Program KIJANGKU melanjutkan tren positif TMMIN pada tahun-tahun sebelumnya. Program tersebut dinilai mencerminkan kontribusi perusahaan dalam konservasi alam, efisiensi energi, dan pemberdayaan masyarakat.
Di sisi operasional, TMMIN Karawang Plant 1 dan 2 menjalankan pendekatan Life Cycle Assessment (LCA) untuk mengidentifikasi serta mengurangi emisi dalam proses manufaktur. Salah satu inovasinya adalah Smart Transforming Chiller System, yang diterapkan untuk meningkatkan efisiensi energi pada area pengecatan sebagai bagian dari transformasi menuju industri rendah karbon.
Program ini juga diperluas ke luar area pabrik melalui penanganan abrasi di Desa Pusakajaya Utara, Kecamatan Cilebar, Kabupaten Karawang. Bersama masyarakat, TMMIN melakukan rehabilitasi mangrove, memanfaatkan limbah ban bekas menjadi alat pemecah ombak, serta mendorong pemberdayaan ekonomi berbasis solusi alam.
Hingga kini, program KIJANGKU telah membentuk 14,96 hektare area konservasi mangrove dengan tingkat keberhasilan hidup mencapai 98,6 persen. Program ini juga melindungi 4,3 hektare tambak ikan, 27 hektare sawah, dan 76 keluarga pesisir.
Wakil Presiden Direktur TMMIN Bob Azam mengatakan, pencapaian PROPER 2026 membuktikan bahwa produksi berkualitas tinggi dapat berjalan seiring dengan pelestarian lingkungan.

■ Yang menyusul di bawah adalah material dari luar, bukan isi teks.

(** * KissFS: the read-only filesystem driver of student-distrib/fs/kissfs.cpp

    A shallow embedding of the driver's runtime operations (open, read,
    readDir, readData, readBlock, write, canSeek, getFileSize) together
    with the part of initFromMemoryAddress that builds the filename index,
    and the properties of these operations.

    Conventions.
    - uint32_t and size_t values (the kernel is a 32-bit x86 one) are
      integers of [Z] in the range [0, 2^32); every arithmetic operation
      of the source that can leave that range is wrapped with [wrap32].
    - int32_t results are produced with [to_int32].
    - C strings and buffers are lists of byte values; a pointer [buf] is
      modelled by the list of the bytes of the object it points into,
      from the pointed byte on, so that [buf + n] is [drop n buf].
    - Indexing an array outside its bounds, or copying past the end of a
      buffer, is undefined behaviour in C++; the model makes it the
      explicit outcome [Fault]. *)

From Stdlib Require Import ZArith Lia Bool.
From stdpp Require Import base option list strings gmap.

Local Open Scope Z_scope.

(** ** Machine integers *)

Definition wrap32 (z : Z) : Z := z mod 2 ^ 32.

Definition to_int32 (z : Z) : Z :=
  let w := wrap32 z in if w <? 2 ^ 31 then w else w - 2 ^ 32.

"TMMIN mendukung Indonesia Emas 2045 melalui mobilitas hijau. Inisiatif strategis ini selaras dengan visi global Toyota dan agenda nasional Indonesia menuju ekonomi rendah karbon, termasuk melalui kerja sama dengan pemasok lokal untuk mewujudkan rantai pasok yang ramah lingkungan," ujar Bob Azam.